Vom Heiligen Franziskus erzählt man sich, dass er einmal unterwegs war und zwar dort, wo Menschen lebten, die man nicht gerade als „gute Leute“ bezeichnen würde: Wegelagerer, Betrüger, Räuber, Mörder. Franziskus aber war davon weder beeindruckt noch verängstigt. Er grüßte die Menschen lauthals: „Buon giorno, buona gente“ – „Guten Tag, ihr guten Menschen!“ Er hatte soeben die Erfahrung gemacht, dass Gott ihm alle Sünden seiner Vergangenheit vergeben hat. So konnte er die Menschen sehen, als ob er sie mit Gottes Augen sehen würde. Und was er da sah, veranlasste ihn, den guten Kern anzusprechen und ihnen einen guten Tag zu wünschen.

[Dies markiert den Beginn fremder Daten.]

(* ===== verification/SkillLoader.v ===== *)
(** * Skill files

    [src/internal/skillloader/]: skills in Markdown files with a YAML frontmatter
    ([loader.go]), the poller that follows directories of them ([poller.go]), community
    packs ([pack.go], [manifest.go]), the seeding of the skill store ([seed.go]), the match
    of runbooks to a query ([matcher.go]) and the texts for the prompt ([prompt.go]); the
    skill stores are the in-memory one and [storage/postgres/skill_repo.go].

    YAML, SHA-256, the logarithm and the formats of numbers are parameters; the directories
    are an argument of every operation that reads them, and do not change while it runs.
    Logging and metrics are left out, and so is the modification time the poller keeps and
    never reads.  Texts are ASCII, as in [Prompt]. *)

From Stdlib Require Import Ascii.
From S2P Require Import Prelude Text Security LLM FileSystem Prompt WorkflowTypes Skill Scheduler Domain Protocol Models.

(** ** Names of files *)

(** The text before and after the last [c]. *)
Fixpoint split_last (c : Ascii.ascii) (s : string) : option (string * string) :=
  match s with
  | EmptyString => None
  | String a s =>
      match split_last c s with
      | Some (x, y) => Some (String a x, y)
      | None => if Ascii.eqb a c then Some ("", s) else None
      end
  end.

Fixpoint strip_slashes (s : string) : string :=
  match s with
  | EmptyString => ""
  | String a s => let r := strip_slashes s in
                  if String.eqb r "" && Ascii.eqb a slash then "" else String a r
  end.

(** [filepath.Base]. *)
Definition filepath_Base (p : string) : string :=
  if String.eqb p "" then "."
  else
    let p := strip_slashes p in
    let base := match split_last slash p with Some (_, b) => b | None => p end in
    or_text base "/".

(** [filepath.Ext] of a name without slashes is what follows its last dot. *)
Definition filenameStem (p : string) : string :=
  let base := filepath_Base p in
  match split_last "."%char base with Some (stem, _) => stem | None => base end.

(** [filepath.Join] of a clean directory and a file's name. *)
Definition skill_path (dir name : string) : string :=
  if String.eqb dir "" then name else if String.eqb dir "/" then "/" +:+ name else dir +:+ "/" +:+ name.

Definition is_skill_file (e : dir_entry) : bool := negb (de_IsDir e) && has_suffix (de_Name e) ".md".

(** The content of a directory at one moment. *)
Abbreviation disk := (string -> result error (list dir_entry)).

(** ** Skill definitions *)

Section definitions.
Context {F : Type} `{!Num F}.

Record SkillDefinition := mkSkillDef {
  sd_Name : string;
  sd_AgentRole : string;
  sd_Category : string;
  sd_ToolsRequired : list string;
  sd_RiskLevel : string;
  sd_DefaultBudget : F;
  sd_Description : string;
  sd_SourceFile : string;
  sd_SkillKey : string;
}.

Record SkillManifest := mkManifest {
  sm_Name : string;
  sm_Version : string;
  sm_Author : string;
  sm_License : string;
  sm_Homepage : string;
  sm_Repository : string;
  sm_AgentRole : string;
  sm_Category : string;
  sm_Tags : list string;
  sm_ToolsRequired : list string;
  sm_RiskLevel : string;
  sm_DefaultBudget : F;
  sm_ContentHash : string;
  sm_Signature : string;
  sm_SignedBy : string;
  sm_RequiredPermissions : list string;
  sm_RequestedPaths : list string;
  sm_RequestedDomains : list string;
  sm_MaxExecutionSeconds : Z;
  sm_MaxBudgetUSD : F;
  sm_SandboxRequired : bool;
  sm_Description : string;
  sm_SourceFile : string;
  sm_SkillKey : string;
}.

Ein Tag kann gut werden, wenn ich meinen Blick auf das Gute richte, das mir begegnet. Manchmal, ja sogar sehr oft, ist es unscheinbar, vielleicht alltäglich. Die Kunst ist, es zu entdecken. Diese Kunst ist leicht lernbar: jeden Abend überlegen, was heute gut war. Und das kann mit einem einfachen, aber fröhlichen „Guten Morgen!“ gleich früh beginnen.
Ich habe es noch gelernt, jeden zu grüßen, der einem entgegenkommt. Und ich habe es als Kind sehr gerne gemacht. Als Erwachsene machte ich die Erfahrung, dass immer weniger gegrüßt wird. Als ob wir die gute alte fränkische Tradition verloren hätten. Allerdings muss ich zugeben: als Ordensfrau wird man noch häufiger gegrüßt. Wenn jemand mit mir unterwegs ist, höre ich manchmal: „So oft wurde ich noch nie gegrüßt, wie heute mit Dir.“
Man hat mir gesagt, dass beim Bergwandern der Brauch des Grüßens noch gepflegt wird. Warum es im Alltag, zumal in unserer ländlichen Gegend eher entfällt, konnte mir niemand erklären. Dabei ist es so schön, den anderen, auch unbekannten Mitmenschen, einen solch wunderbaren Wunsch zuzusprechen.
Mögen Sie heute einen guten Tag haben. Und morgen. Und übermorgen. Und die ganze Woche lang. So wünsche ich Ihnen einen „Guten Morgen!“ und einen „Guten Tag!“ und bitte Sie: geben Sie den Gruß weiter – man kann nie wissen, welch überaus positiven Effekt ein fremdes Lächeln haben kann.